(Work item): In the records below, find the line containing "f (fs_locks s)" and the line containing "(** A call that failed and did nothing. *)"; please repeat exactly the lines from one to the other, both included, and nothing more.

(Exercise data):
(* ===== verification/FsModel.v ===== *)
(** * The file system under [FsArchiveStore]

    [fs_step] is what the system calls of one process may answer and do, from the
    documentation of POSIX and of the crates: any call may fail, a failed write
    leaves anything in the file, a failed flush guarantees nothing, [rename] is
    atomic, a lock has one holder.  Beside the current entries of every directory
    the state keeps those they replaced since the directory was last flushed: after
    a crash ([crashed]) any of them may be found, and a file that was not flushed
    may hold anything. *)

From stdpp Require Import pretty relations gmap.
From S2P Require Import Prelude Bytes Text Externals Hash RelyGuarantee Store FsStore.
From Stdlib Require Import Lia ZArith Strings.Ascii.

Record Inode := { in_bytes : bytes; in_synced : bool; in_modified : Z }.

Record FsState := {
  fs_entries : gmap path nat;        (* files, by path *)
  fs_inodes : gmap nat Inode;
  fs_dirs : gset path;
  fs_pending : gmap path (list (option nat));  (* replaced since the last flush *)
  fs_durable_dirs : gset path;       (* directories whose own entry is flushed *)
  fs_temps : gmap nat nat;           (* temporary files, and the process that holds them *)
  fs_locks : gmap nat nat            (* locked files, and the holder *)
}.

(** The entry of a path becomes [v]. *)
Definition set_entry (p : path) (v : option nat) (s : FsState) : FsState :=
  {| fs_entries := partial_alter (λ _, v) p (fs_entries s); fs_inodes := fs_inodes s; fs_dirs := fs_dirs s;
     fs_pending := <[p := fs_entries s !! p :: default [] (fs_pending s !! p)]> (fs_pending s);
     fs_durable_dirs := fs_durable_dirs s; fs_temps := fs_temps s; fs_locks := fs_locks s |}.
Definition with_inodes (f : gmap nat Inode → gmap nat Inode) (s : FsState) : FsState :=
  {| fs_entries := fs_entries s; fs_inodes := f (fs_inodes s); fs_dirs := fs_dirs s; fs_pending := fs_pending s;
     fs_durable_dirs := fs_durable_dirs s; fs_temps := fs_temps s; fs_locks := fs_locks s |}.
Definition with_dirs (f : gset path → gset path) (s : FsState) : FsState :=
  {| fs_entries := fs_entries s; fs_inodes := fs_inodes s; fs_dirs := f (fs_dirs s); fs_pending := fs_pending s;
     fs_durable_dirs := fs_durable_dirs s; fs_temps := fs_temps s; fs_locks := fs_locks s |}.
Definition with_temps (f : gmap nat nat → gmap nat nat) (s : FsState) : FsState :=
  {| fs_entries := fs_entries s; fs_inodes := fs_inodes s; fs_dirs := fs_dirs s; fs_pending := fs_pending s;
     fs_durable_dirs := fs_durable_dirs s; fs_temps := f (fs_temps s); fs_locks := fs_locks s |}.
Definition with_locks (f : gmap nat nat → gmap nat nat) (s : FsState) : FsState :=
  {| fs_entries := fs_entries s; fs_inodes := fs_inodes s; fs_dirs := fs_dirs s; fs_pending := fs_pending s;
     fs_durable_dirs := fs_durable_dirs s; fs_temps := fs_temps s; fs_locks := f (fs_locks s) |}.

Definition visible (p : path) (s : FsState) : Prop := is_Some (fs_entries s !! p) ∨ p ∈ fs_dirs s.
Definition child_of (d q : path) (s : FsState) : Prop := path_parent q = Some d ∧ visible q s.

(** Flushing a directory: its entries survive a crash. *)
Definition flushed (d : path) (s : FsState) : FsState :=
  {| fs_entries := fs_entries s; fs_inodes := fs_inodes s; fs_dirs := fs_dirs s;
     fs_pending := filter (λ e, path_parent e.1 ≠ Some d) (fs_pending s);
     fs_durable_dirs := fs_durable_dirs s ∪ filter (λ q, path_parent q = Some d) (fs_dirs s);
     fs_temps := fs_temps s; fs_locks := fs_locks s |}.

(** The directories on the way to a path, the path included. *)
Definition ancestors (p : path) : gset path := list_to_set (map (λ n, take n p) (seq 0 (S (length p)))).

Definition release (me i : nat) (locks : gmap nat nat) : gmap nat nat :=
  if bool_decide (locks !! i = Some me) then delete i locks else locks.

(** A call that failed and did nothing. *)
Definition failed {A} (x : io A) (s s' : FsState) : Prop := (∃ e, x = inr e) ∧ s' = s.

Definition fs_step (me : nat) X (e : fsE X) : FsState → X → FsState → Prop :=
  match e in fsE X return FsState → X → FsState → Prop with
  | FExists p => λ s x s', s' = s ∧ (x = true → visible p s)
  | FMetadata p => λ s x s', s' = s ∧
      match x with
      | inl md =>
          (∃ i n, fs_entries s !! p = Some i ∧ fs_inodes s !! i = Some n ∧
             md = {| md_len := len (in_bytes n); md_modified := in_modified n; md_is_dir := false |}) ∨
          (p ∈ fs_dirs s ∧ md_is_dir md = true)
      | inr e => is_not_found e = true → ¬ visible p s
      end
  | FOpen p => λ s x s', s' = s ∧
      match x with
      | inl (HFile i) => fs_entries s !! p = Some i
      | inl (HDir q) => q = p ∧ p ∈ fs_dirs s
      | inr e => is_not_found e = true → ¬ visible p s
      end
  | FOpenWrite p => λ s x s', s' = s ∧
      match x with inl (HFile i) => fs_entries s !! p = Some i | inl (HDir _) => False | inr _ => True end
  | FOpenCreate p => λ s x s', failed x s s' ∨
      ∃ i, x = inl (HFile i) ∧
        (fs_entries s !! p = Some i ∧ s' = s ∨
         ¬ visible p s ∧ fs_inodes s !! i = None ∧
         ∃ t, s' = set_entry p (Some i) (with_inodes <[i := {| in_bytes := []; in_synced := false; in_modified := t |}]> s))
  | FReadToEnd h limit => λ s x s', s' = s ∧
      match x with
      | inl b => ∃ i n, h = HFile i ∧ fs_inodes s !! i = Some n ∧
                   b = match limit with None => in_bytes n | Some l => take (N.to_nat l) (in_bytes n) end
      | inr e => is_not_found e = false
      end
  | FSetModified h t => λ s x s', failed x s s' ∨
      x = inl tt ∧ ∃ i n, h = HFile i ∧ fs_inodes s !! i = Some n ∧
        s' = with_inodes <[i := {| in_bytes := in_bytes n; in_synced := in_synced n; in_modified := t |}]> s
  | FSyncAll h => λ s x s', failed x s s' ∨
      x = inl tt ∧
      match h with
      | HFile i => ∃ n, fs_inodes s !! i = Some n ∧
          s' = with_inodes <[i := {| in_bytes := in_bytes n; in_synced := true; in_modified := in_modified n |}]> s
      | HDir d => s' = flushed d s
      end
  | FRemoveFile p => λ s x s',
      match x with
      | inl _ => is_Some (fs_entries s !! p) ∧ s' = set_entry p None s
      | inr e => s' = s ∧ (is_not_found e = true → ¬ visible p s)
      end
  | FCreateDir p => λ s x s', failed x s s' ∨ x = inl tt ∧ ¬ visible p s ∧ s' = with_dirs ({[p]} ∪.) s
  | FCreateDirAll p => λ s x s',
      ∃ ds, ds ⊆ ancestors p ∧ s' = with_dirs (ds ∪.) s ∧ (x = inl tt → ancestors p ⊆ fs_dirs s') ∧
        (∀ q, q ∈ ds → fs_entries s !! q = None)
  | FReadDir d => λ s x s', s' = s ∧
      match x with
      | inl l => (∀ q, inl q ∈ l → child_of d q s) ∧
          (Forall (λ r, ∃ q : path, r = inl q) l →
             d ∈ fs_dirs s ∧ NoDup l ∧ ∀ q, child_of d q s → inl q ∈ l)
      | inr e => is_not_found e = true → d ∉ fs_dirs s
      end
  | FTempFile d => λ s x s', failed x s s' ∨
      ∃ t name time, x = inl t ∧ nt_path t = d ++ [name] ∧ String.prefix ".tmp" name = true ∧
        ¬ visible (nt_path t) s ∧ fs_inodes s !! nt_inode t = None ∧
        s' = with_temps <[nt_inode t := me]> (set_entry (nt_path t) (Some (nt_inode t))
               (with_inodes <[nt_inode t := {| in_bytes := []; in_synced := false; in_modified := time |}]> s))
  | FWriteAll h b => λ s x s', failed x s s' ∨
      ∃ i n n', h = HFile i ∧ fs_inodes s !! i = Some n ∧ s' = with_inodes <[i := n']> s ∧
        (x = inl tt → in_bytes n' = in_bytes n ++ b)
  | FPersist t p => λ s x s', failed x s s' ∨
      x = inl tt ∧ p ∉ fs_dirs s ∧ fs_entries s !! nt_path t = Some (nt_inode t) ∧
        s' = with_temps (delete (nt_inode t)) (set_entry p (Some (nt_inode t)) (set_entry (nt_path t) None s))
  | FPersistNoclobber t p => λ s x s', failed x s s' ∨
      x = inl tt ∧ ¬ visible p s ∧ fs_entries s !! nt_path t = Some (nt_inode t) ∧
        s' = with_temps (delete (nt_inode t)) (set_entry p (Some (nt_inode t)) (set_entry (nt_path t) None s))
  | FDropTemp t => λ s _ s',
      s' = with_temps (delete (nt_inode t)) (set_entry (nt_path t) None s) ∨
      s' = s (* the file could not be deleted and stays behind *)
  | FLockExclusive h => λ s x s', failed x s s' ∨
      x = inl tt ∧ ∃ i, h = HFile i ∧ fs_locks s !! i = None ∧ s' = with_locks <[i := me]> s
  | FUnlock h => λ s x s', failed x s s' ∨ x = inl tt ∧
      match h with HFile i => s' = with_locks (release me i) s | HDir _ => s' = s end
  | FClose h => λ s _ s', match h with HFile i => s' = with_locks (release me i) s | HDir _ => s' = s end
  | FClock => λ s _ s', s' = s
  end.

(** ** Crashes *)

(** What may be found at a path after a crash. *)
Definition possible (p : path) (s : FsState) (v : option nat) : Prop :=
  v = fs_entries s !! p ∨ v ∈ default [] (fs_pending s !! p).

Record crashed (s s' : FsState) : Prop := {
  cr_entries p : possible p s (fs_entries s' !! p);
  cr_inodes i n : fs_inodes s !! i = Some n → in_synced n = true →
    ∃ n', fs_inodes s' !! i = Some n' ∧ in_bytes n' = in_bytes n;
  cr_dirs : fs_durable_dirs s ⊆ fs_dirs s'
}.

(Answer section):
     fs_durable_dirs := fs_durable_dirs s; fs_temps := fs_temps s; fs_locks := f (fs_locks s) |}.

Definition visible (p : path) (s : FsState) : Prop := is_Some (fs_entries s !! p) ∨ p ∈ fs_dirs s.
Definition child_of (d q : path) (s : FsState) : Prop := path_parent q = Some d ∧ visible q s.

(** Flushing a directory: its entries survive a crash. *)
Definition flushed (d : path) (s : FsState) : FsState :=
  {| fs_entries := fs_entries s; fs_inodes := fs_inodes s; fs_dirs := fs_dirs s;
     fs_pending := filter (λ e, path_parent e.1 ≠ Some d) (fs_pending s);
     fs_durable_dirs := fs_durable_dirs s ∪ filter (λ q, path_parent q = Some d) (fs_dirs s);
     fs_temps := fs_temps s; fs_locks := fs_locks s |}.

(** The directories on the way to a path, the path included. *)
Definition ancestors (p : path) : gset path := list_to_set (map (λ n, take n p) (seq 0 (S (length p)))).

Definition release (me i : nat) (locks : gmap nat nat) : gmap nat nat :=
  if bool_decide (locks !! i = Some me) then delete i locks else locks.

(** A call that failed and did nothing. *)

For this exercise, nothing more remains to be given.